> [ASSIGNMENT]:
Copy out each line of the data that holds the word "AttributeError".

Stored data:
Lemma mixed_plan_tally :
  exists res st',
    execute_plan (offline_runtime rate_limited)
      (weather_tools connection_timeout 3) mixed_plan fresh = (Returns res, st')
    /\ steps_failed res = 2
    /\ (plan_length mixed_plan = Returns (steps_completed res + steps_failed res)
        /\ steps_completed res + steps_failed res
           = Z.of_nat (List.length (results res))).
Proof.
  eexists. eexists. split; [vm_compute; reflexivity | ].
  split; [reflexivity | ].
  eapply (execute_plan_tallies_every_step (offline_runtime rate_limited)
           (weather_tools connection_timeout 3) mixed_plan fresh).
  vm_compute. reflexivity.
Defined.

Lemma mixed_plan_results :
  exists res st',
    execute_plan (offline_runtime rate_limited)
      (weather_tools connection_timeout 3) mixed_plan fresh = (Returns res, st')
    /\ map step_number (results res) = [VInt 1; VInt 2; VInt 3]
    /\ List.length (results res) = 3%nat.
Proof.
  exact (execute_plan_one_result_per_step (offline_runtime rate_limited)
           (weather_tools connection_timeout 3)
           (plan_fields mixed_steps) mixed_steps fresh
           eq_refl eq_refl eq_refl).
Defined.

(** Against C10 as stated: a plan whose only step is the number 5 passes
    both guards of [execute_plan], and the [AttributeError] of
    [step.get("step_number", 0)], which stands before the [try], leaves
    [execute_plan]. *)
Lemma non_dict_step_escapes :
  truthy (plan_of [VInt 5]) && is_dict (plan_of [VInt 5]) = true
  /\ getitem (plan_of [VInt 5]) "steps" = Returns (VList [VInt 5])
  /\ truthy (VList [VInt 5]) = true
  /\ execute_plan (offline_runtime rate_limited)
       (weather_tools connection_timeout 3) (plan_of [VInt 5]) fresh
     = (Raises (mk_exn AttributeError "'int' object has no attribute 'get'"), fresh).
Proof. repeat split; vm_compute; reflexivity. Qed.


(** ** The retry wrapper of the executor *)

Section RetryFacts.

Context {W : Type}.
Variable rt : runtime W.

Lemma external_runs {A : Type} (f : W -> outcome A * W) w sl r w' :
  f w = (r, w') -> external f (mk_process w sl) = (r, mk_process w' sl).
Proof. unfold external. simpl. intros ->. reflexivity. Qed.

Lemma time_sleep_float d p :
  PrimFloat.leb 0%float d = true ->
  time_sleep rt (VFloat d) p
  = (Returns tt, mk_process (asleep rt (VFloat d) (world p)) (sleeps p ++ [VFloat d])).
Proof. unfold time_sleep. intros ->. reflexivity. Qed.

Lemma retry_loop_returns func mr bf n a d last p v p' :
  func p = (Returns v, p') ->
  retry_loop rt func mr bf (S n) a d last p = (Returns v, p').
Proof. simpl. unfold try_except. intros ->. reflexivity. Qed.

Lemma retry_loop_gives_up func mr bf n a d last p e p' :
  func p = (Raises e, p') ->
  negb (is_transient e) || (mr <=? a) = true ->
  retry_loop rt func mr bf (S n) a d last p = (Raises e, p').
Proof. simpl. unfold try_except. intros -> ->. reflexivity. Qed.

Lemma retry_loop_sleeps func mr bf n a d last p e p' :
  func p = (Raises e, p') ->
  is_transient e = true ->
  a < mr ->
  PrimFloat.leb 0%float d = true ->
  retry_loop rt func mr bf (S n) a d last p
  = retry_loop rt func mr bf n (a + 1) (PrimFloat.mul d bf) (Some e)
      (mk_process (asleep rt (VFloat d) (world p')) (sleeps p' ++ [VFloat d])).
Proof.
  simpl. unfold try_except. intros -> Ht Ha Hd. rewrite Ht.
  replace (mr <=? a) with false by (symmetry; apply Z.leb_gt; exact Ha).
  cbn [negb orb]. unfold bind. rewrite (time_sleep_float _ _ Hd). reflexivity.
Qed.

(** Once [_retry_with_backoff] has raised, the step is a failed result
    that carries the error's text. *)
Lemma execute_step_reports_error tools fields name t p e p' :
  lookup_tool tools
    (match lookup "tool" fields with Some v => v | None => VStr "" end)
  = Returns (Some (name, t)) ->
  _retry_with_backoff rt
    (_call_tool_method t name
       (match lookup "parameters" fields with Some v => v | None => VDict [] end))
    3 1%float 2%float p = (Raises e, p') ->
  exists r,
    _execute_step rt tools (VDict fields) p = (Returns r, p')
    /\ status r = "failed" /\ error r = Some (exn_msg e).
Proof.
  intros Htool Hretry. unfold _execute_step. cbn [get].
  unfold bind at 1, pure_outcome at 1.
  unfold bind at 1, pure_outcome at 1.
  unfold bind at 1, pure_outcome at 1.
  unfold bind at 1, pure_outcome at 1. rewrite Htool.
  unfold bind at 1, now at 1. unfold try_except.
  unfold bind at 1. rewrite Hretry.
  unfold bind, now, ret. eexists. split; [reflexivity | ].
  split; reflexivity.
Qed.

(** C6. The retry wrapper as [_execute_step] calls it (3 retries, first
    delay 1.0, factor 2.0).  Two transient failures and then a value:
    the value is returned after the sleeps 1.0 and 2.0 and no other.  An
    error whose text has no transient keyword: it is raised at once, with
    no sleep.  Four transient failures: the fourth is raised after the
    sleeps 1.0, 2.0 and 4.0, with no fifth attempt, and the step that
    called the wrapper fails with that error's text. *)
Theorem retry_with_backoff_schedule (f : W -> outcome value * W) w0 sl :
  (forall e1 w1 e2 w2 v w3,
      f w0 = (Raises e1, w1) -> is_transient e1 = true ->
      f (asleep rt (VFloat 1) w1) = (Raises e2, w2) -> is_transient e2 = true ->
      f (asleep rt (VFloat 2) w2) = (Returns v, w3) ->
      _retry_with_backoff rt (external f) 3 1%float 2%float (mk_process w0 sl)
      = (Returns v, mk_process w3 (sl ++ [VFloat 1; VFloat 2])))
  /\ (forall e w1,
         f w0 = (Raises e, w1) -> is_transient e = false ->
         _retry_with_backoff rt (external f) 3 1%float 2%float (mk_process w0 sl)
         = (Raises e, mk_process w1 sl))
  /\ (forall e1 w1 e2 w2 e3 w3 e4 w4,
         f w0 = (Raises e1, w1) -> is_transient e1 = true ->
         f (asleep rt (VFloat 1) w1) = (Raises e2, w2) -> is_transient e2 = true ->
         f (asleep rt (VFloat 2) w2) = (Raises e3, w3) -> is_transient e3 = true ->
         f (asleep rt (VFloat 4) w3) = (Raises e4, w4) ->
         _retry_with_backoff rt (external f) 3 1%float 2%float (mk_process w0 sl)
         = (Raises e4, mk_process w4 (sl ++ [VFloat 1; VFloat 2; VFloat 4])))
  /\ (forall tools fields name t p e p',
         lookup_tool tools
           (match lookup "tool" fields with Some v => v | None => VStr "" end)
         = Returns (Some (name, t)) ->
         _retry_with_backoff rt
           (_call_tool_method t name
              (match lookup "parameters" fields with
               | Some v => v
               | None => VDict []
               end))
           3 1%float 2%float p = (Raises e, p') ->
         exists r,
           _execute_step rt tools (VDict fields) p = (Returns r, p')
           /\ status r = "failed" /\ error r = Some (exn_msg e)).
Proof.
  unfold _retry_with_backoff.
  change (Z.to_nat (3 + 1)) with 4%nat.
  repeat split.
  - intros e1 w1 e2 w2 v w3 H1 T1 H2 T2 H3.
    rewrite (retry_loop_sleeps _ _ _ _ _ _ _ _ _ _
               (external_runs f _ _ _ _ H1) T1) by (lia || reflexivity).
    cbn [world sleeps].
    rewrite (retry_loop_sleeps _ _ _ _ _ _ _ _ _ _
               (external_runs f _ _ _ _ H2) T2) by (lia || reflexivity).
    cbn [world sleeps].
    rewrite (retry_loop_returns _ _ _ _ _ _ _ _ _ _
               (external_runs f _ _ _ _ H3)).
    rewrite <- app_assoc. reflexivity.
  - intros e w1 H1 T1.
    apply retry_loop_gives_up with (1 := external_runs f _ _ _ _ H1).
    rewrite T1. reflexivity.
  - intros e1 w1 e2 w2 e3 w3 e4 w4 H1 T1 H2 T2 H3 T3 H4.
    rewrite (retry_loop_sleeps _ _ _ _ _ _ _ _ _ _
               (external_runs f _ _ _ _ H1) T1) by (lia || reflexivity).
    cbn [world sleeps].
    rewrite (retry_loop_sleeps _ _ _ _ _ _ _ _ _ _
               (external_runs f _ _ _ _ H2) T2) by (lia || reflexivity).
    cbn [world sleeps].
    rewrite (retry_loop_sleeps _ _ _ _ _ _ _ _ _ _
               (external_runs f _ _ _ _ H3) T3) by (lia || reflexivity).
    cbn [world sleeps].
    rewrite (retry_loop_gives_up _ _ _ _ _ _ _ _ _ _
               (external_runs f _ _ _ _ H4)).
    + rewrite <- !app_assoc. reflexivity.
    + apply orb_true_r.
  - intros tools fields name t p e p'. apply execute_step_reports_error.
Qed.

End RetryFacts.

(** The wrapper run against a tool call that times out twice, one that
    does not know the city, and one that times out four times. *)
Lemma retry_schedule_on_flaky_tool :
  _retry_with_backoff (offline_runtime rate_limited)
    (external (flaky connection_timeout 2)) 3 1%float 2%float start
  = (Returns paris_weather, mk_process 3%nat [VFloat 1; VFloat 2])
  /\ _retry_with_backoff (offline_runtime rate_limited)
       (external (flaky not_found 1)) 3 1%float 2%float start
     = (Raises not_found, mk_process 1%nat [])
  /\ _retry_with_backoff (offline_runtime rate_limited)
       (external (flaky connection_timeout 4)) 3 1%float 2%float start
     = (Raises connection_timeout, mk_process 4%nat [VFloat 1; VFloat 2; VFloat 4]).
Proof.
  split; [ | split ].
  - apply (proj1 (retry_with_backoff_schedule (offline_runtime rate_limited)
                    (flaky connection_timeout 2) O []))
      with (e1 := connection_timeout) (w1 := 1%nat)
           (e2 := connection_timeout) (w2 := 2%nat);
      reflexivity.
  - apply (proj1 (proj2 (retry_with_backoff_schedule (offline_runtime rate_limited)
                           (flaky not_found 1) O [])));
      reflexivity.
  - apply (proj1 (proj2 (proj2 (retry_with_backoff_schedule
                                  (offline_runtime rate_limited)
                                  (flaky connection_timeout 4) O []))))
      with (e1 := connection_timeout) (w1 := 1%nat)
           (e2 := connection_timeout) (w2 := 2%nat)
           (e3 := connection_timeout) (w3 := 3%nat);
      reflexivity.
Defined.

(** ** The LLM client *)

Section GatewayFacts.

Context {W : Type}.
Variable rt : runtime W.
Variable c : LLMClient.
Variable messages : list (string * string).
Variable max_tokens : Z.
Variable response_format : value.

Lemma backoff_nonnegative a : 0 <= _calculate_backoff a.
Proof.
  unfold _calculate_backoff. apply Z.min_glb; [ | lia ].
  apply Z.pow_nonneg. lia.
Qed.

Lemma time_sleep_backoff a p :
  time_sleep rt (VInt (_calculate_backoff a)) p
  = (Returns tt,
     mk_process (asleep rt (VInt (_calculate_backoff a)) (world p))
       (sleeps p ++ [VInt (_calculate_backoff a)])).
Proof.
  unfold time_sleep.
  replace (0 <=? _calculate_backoff a) with true
    by (symmetry; apply Z.leb_le, backoff_nonnegative).
  reflexivity.
Qed.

> [EXPECTED OUTPUT]:
    both guards of [execute_plan], and the [AttributeError] of
     = (Raises (mk_exn AttributeError "'int' object has no attribute 'get'"), fresh).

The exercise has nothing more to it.